A gym equipment distributor in Europe buys equipment in bulk from a U.S. company called True Fit
Fitness. The equipment's $3,300 purchase price can be contingent upon it arriving at the buyer's destination,
according to a FOB destination agreement that the seller may impose. We could also surmise that the goods
were never delivered to their intended location in Europe. Since a FOB destination contract was made, the
seller may assume complete liability for the lost items even if the buyer and seller are still under contract.
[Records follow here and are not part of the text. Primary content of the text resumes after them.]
(** * LaBGen-P: the driver of the background generator

    A shallow embedding of [src/LaBGen-P.cpp] ([main]): the handling of the
    command line, the size of the smoothing kernel, the processing loop over
    the decoded frames with its iterator, and the terminal aggregation.

    The headers [History.h], [MotionProba.h], [FrameDifferenceC1L1.h] and
    [Utils.h] are not part of the sources at hand.  The frame difference, the
    filter, the partition into regions and the matrix accessors are taken as
    an interface ([External]); the patches history, whose behaviour several
    properties are about, is modelled from the specification. *)

From Stdlib Require Import Ascii String DecimalString.
From Stdlib Require DecimalPos DecimalZ.
From Stdlib Require Import ZArith List Bool Lia Permutation Sorted.
Import ListNotations.

Open Scope Z_scope.

(** ** Exceptions and results *)

(** [std::runtime_error] carries its message; [EmptyHistory] is the error of
    the aggregation over a region without candidates. *)
Inductive exn : Type :=
| runtime_error (what : string)
| EmptyHistory.

Definition result (A : Type) : Type := (exn + A)%type.

Definition ret {A : Type} (a : A) : result A := inr a.
Definition throw {A : Type} (e : exn) : result A := inl e.
Definition bind {A B : Type} (m : result A) (k : A -> result B) : result B :=
  match m with
  | inl e => inl e
  | inr a => k a
  end.

Notation "x <- m ;; k" := (bind m (fun x => k))
  (at level 61, m at next level, right associativity).

(** ** Command line *)

Module Args.

(** The [variables_map] after [store] and [notify]: [count(name)] of a flag
    is a boolean, a valued option is present or not. *)
Record VarsMap : Type := {
  help : bool;
  input : option string;
  output : option string;
  s_parameter : option Z;
  n_parameter : option Z;
  default : bool;
  visualization : bool
}.

(** The parameters extracted by [main]. *)
Record Params : Type := {
  sequence : string;
  outputPath : string;
  sParam : Z;
  nParam : Z;
  visu : bool
}.

(** "Extract parameters and sanity check", lines 104-149. *)
Definition extract (varsMap : VarsMap) : result Params :=
  match input varsMap with
  | None => throw (runtime_error "You must provide the path of the input sequence!")
  | Some sequence =>
    match output varsMap with
    | None => throw (runtime_error "You must provide the path of the output folder!")
    | Some out =>
      let defaultSet := default varsMap in
      sn <- (if defaultSet then ret (19, 3)
             else
               match s_parameter varsMap with
               | None => throw (runtime_error "You must provide the S parameter!")
               | Some s =>
                 if s <? 1 then throw (runtime_error "The S parameter must be positive!")
                 else
                   match n_parameter varsMap with
                   | None => throw (runtime_error "You must provide the N parameter!")
                   | Some n =>
                     if n <? 1 then throw (runtime_error "The N parameter must be positive!")
                     else ret (s, n)
                   end
               end) ;;
      ret {| sequence := sequence; outputPath := out;
             sParam := fst sn; nParam := snd sn;
             visu := visualization varsMap |}
    end
  end.

(** The four exceptions of the S and N checks. *)
Definition sn_error (e : exn) : Prop :=
  e = runtime_error "You must provide the S parameter!" \/
  e = runtime_error "The S parameter must be positive!" \/
  e = runtime_error "You must provide the N parameter!" \/
  e = runtime_error "The N parameter must be positive!".

Definition with_sn (s n : option Z) (v : VarsMap) : VarsMap :=
  {| help := help v; input := input v; output := output v;
     s_parameter := s; n_parameter := n;
     default := default v; visualization := visualization v |}.

Definition with_visualization (b : bool) (v : VarsMap) : VarsMap :=
  {| help := help v; input := input v; output := output v;
     s_parameter := s_parameter v; n_parameter := n_parameter v;
     default := default v; visualization := b |}.

(** A configuration fault [main] checks for: a missing path, or, without
    the default option, a missing or non-positive S or N. *)
Definition checked_fault (v : VarsMap) : Prop :=
  input v = None \/ output v = None \/
  (default v = false /\
   (s_parameter v = None \/ (exists s, s_parameter v = Some s /\ s < 1) \/
    n_parameter v = None \/ (exists n, n_parameter v = Some n /\ n < 1))).

(** The messages of the six parameter checks of lines 108-145, in the order
    of the checks.  The message of a sequence that does not open is not one
    of them. *)
Definition parameter_messages : list string :=
  ["You must provide the path of the input sequence!"%string;
   "You must provide the path of the output folder!"%string;
   "You must provide the S parameter!"%string;
   "The S parameter must be positive!"%string;
   "You must provide the N parameter!"%string;
   "The N parameter must be positive!"%string].

(** The command line with the default option replaced by explicit values
    of S and N. *)
Definition explicit (s n : Z) (v : VarsMap) : VarsMap :=
  {| help := help v; input := input v; output := output v;
     s_parameter := Some s; n_parameter := Some n;
     default := false; visualization := visualization v |}.

End Args.

(** ** Size of the kernel *)

Module Kernel.

(** [(min(height, width) / nParam) | 1], line 201.  The operands are
    [int32_t]; the division of C++ truncates ([Z.quot]).  None of [min],
    [/] and [|] leaves the range of [int32_t] on operands with
    [nParam >= 1], so no wrap-around is to be written. *)
Definition kernelSize (height width nParam : Z) : Z :=
  Z.lor (Z.quot (Z.min height width) nParam) 1.

(** The formula in the words of the specification:
    [K = max(1, oddify(min(H, W) / N))], where [oddify] "rounds x down to
    the nearest value with its lowest bit set to 1". *)
Definition oddify_down (x : Z) : Z := if Z.odd x then x else x - 1.

Definition spec_kernelSize (H W N : Z) : Z :=
  Z.max 1 (oddify_down (Z.quot (Z.min H W) N)).

Definition int32 (z : Z) : Prop := - 2 ^ 31 <= z < 2 ^ 31.

End Kernel.

(** ** Pixels, regions, images *)

(** A pixel of a [CV_8UC3] matrix: three channels. *)
Record Vec3b : Type := { c0 : Z; c1 : Z; c2 : Z }.

(** A region of interest, a [cv::Rect]. *)
Record Rect : Type := { x : Z; y : Z; width : Z; height : Z }.

(** The estimated background: one pixel value per region, in the order of the
    regions. *)
Definition Image : Type := list (Rect * Vec3b).

(** ** Sorting of channel values and scores *)

Fixpoint insert_sorted (a : Z) (l : list Z) : list Z :=
  match l with
  | [] => [a]
  | b :: t => if a <=? b then a :: l else b :: insert_sorted a t
  end.

Fixpoint sortZ (l : list Z) : list Z :=
  match l with
  | [] => []
  | a :: t => insert_sorted a (sortZ t)
  end.

(** ** The collaborators of [main]

    OpenCV and the classes of the missing headers, as far as [main] calls
    them.  A [cv::Mat] is a frame, a probability map or a filtered map. *)

Record VideoCapture (Mat : Type) : Type := {
  isOpened : bool;
  frame_height : Z;             (* [CV_CAP_PROP_FRAME_HEIGHT], as [int32_t] *)
  frame_width : Z;              (* [CV_CAP_PROP_FRAME_WIDTH], as [int32_t] *)
  read_all : list Mat           (* the frames [decoder.read] delivers *)
}.
(** * Hello-world over a UART-lite: the register block, the driver and its runs

    A shallow embedding of [source/hello_world_test/main.c].  The driver
    functions are interaction trees over 32-bit volatile loads and stores;
    a device (a trace of register snapshots) answers the loads.  Runs are
    computed by a fuel-bounded executor that records every access. *)

From Stdlib Require Import ZArith Ascii String List Bool Lia.
From ITree Require Import ITree Eq.Shallow.
Import ListNotations.
Import ITreeNotations.

Local Open Scope Z_scope.
Local Open Scope itree_scope.

(* ===================================================================== *)
(** ** The register block [uartlite_s] *)
(* ===================================================================== *)

Module Layout.

(** A bit-field declarator [uint32_t volatile name : width;] (no name for
    padding such as [uint32_t volatile : 2;]). *)
Record bitdecl := BitDecl {
  b_name : option string;
  b_const : bool;
  b_width : Z
}.

(** The two member shapes [uartlite_s] uses: a plain [uint32_t] word, and
    an anonymous union of a [uint32_t] word with an anonymous struct of
    bit-fields. *)
Inductive member :=
| Scalar (name : string) (const : bool)
| Overlay (name : string) (const : bool) (flags : list bitdecl).

(** Where a named member ends up: byte offset from the start of the
    struct, position of its least significant bit in the 32-bit word at
    that offset, width in bits, and whether it is [const]. *)
Record field := Field {
  f_name : string;
  f_offset : Z;
  f_lsb : Z;
  f_width : Z;
  f_const : bool
}.

(** Bit-fields are allocated from the least significant bit of their
    [uint32_t] unit upwards, in declaration order (the rule GCC follows on
    little-endian targets); one that does not fit in what is left of the
    unit starts the next unit.  [base] is the byte offset of the first
    unit, [cursor] the number of bits already allocated. *)
Fixpoint place_bits (base cursor : Z) (ds : list bitdecl) : list field * Z :=
  match ds with
  | [] => ([], cursor)
  | d :: rest =>
      let start :=
        if (cursor mod 32 + b_width d >? 32) then (cursor / 32 + 1) * 32 else cursor in
      let '(fs, fin) := place_bits base (start + b_width d) rest in
      (match b_name d with
       | Some n => Field n (base + 4 * (start / 32)) (start mod 32) (b_width d) (b_const d) :: fs
       | None => fs
       end, fin)
  end.

(** Members of a struct follow each other; every member here has
    [uint32_t] alignment, so an overlay occupies whole words. *)
Fixpoint place (offset : Z) (ms : list member) : list field :=
  match ms with
  | [] => []
  | Scalar n c :: rest => Field n offset 0 32 c :: place (offset + 4) rest
  | Overlay n c flags :: rest =>
      let '(fs, bits) := place_bits offset 0 flags in
      let words := Z.max 1 ((bits + 31) / 32) in
      Field n offset 0 32 c :: fs ++ place (offset + 4 * words) rest
  end.

Definition layout (ms : list member) : list field := place 0 ms.

Definition lookup (fs : list field) (n : string) : option field :=
  find (fun f => String.eqb (f_name f) n) fs.

End Layout.

Import Layout.

Local Open Scope string_scope.

(** The declaration of [uartlite_s], member by member. *)
Definition uartlite_s : list member :=
  [ Scalar "rx_fifo" true;
    Scalar "tx_fifo" false;
    Overlay "status" true
      [ BitDecl (Some "rx_valid") true 1;
        BitDecl (Some "rx_full") true 1;
        BitDecl (Some "tx_empty") true 1;
        BitDecl (Some "tx_full") true 1;
        BitDecl (Some "intr_enabled") true 1;
        BitDecl (Some "overrun") true 1;
        BitDecl (Some "frame") true 1;
        BitDecl (Some "parity") true 1 ];
    Overlay "control" false
      [ BitDecl (Some "tx_reset") false 1;
        BitDecl (Some "rx_reset") false 1;
        BitDecl None false 2;
        BitDecl (Some "intr_enable") false 1 ] ].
In this situation, the seller has two options: either reship the things or pay the European company back
for the equipment's cost. Due to the expenditures associated with preparing the goods for sale, this type of
shipping term may have an impact on the buyer's inventory cost. The buyer cannot immediately outlay the
charges because they would then have to be added to their inventory. The buyer's net profits, not the seller's,
may ultimately be impacted by this delay in recording the expenditures as an expense.

3. On Consignment

Goods obtained on a consignment basis are not part of the consignee's inventory since the ownership is still
on the consigner's end. When the consignor ships goods to the consignee, this only transfers possession of
the goods and not ownership. Goods dispatched on consignments are all still part of the inventory of the
consigner. The consigner can be classified as the supplier and the consignee as the retailer. Ratisoontorn,
(2012, p.1) stated that “Goods on consignment that deals with possession of goods indicate the time of
payment when the goods are eventually sold based on the time of payment in which the revenue from the
sale of the goods are shared between the supplier and retailer.” The retailer first decides the fraction of the
revenue to keep for each unit sold; the supplier then chooses the retail price and the quantity placed at the
retailers. In some situations, the supplier decides on the price and product quantity. Goods on consignment
are a very attractive method of selling products this segment is increasing because of the arrangement and
the sharing of revenue which the retailer has a choice in the arrangement to decide on the revenue it will
charge from the sales of products (Gagnet, 2022). The clothing industry is an industry that deals with Goods
on consignment which has realized an increase in sales through this method.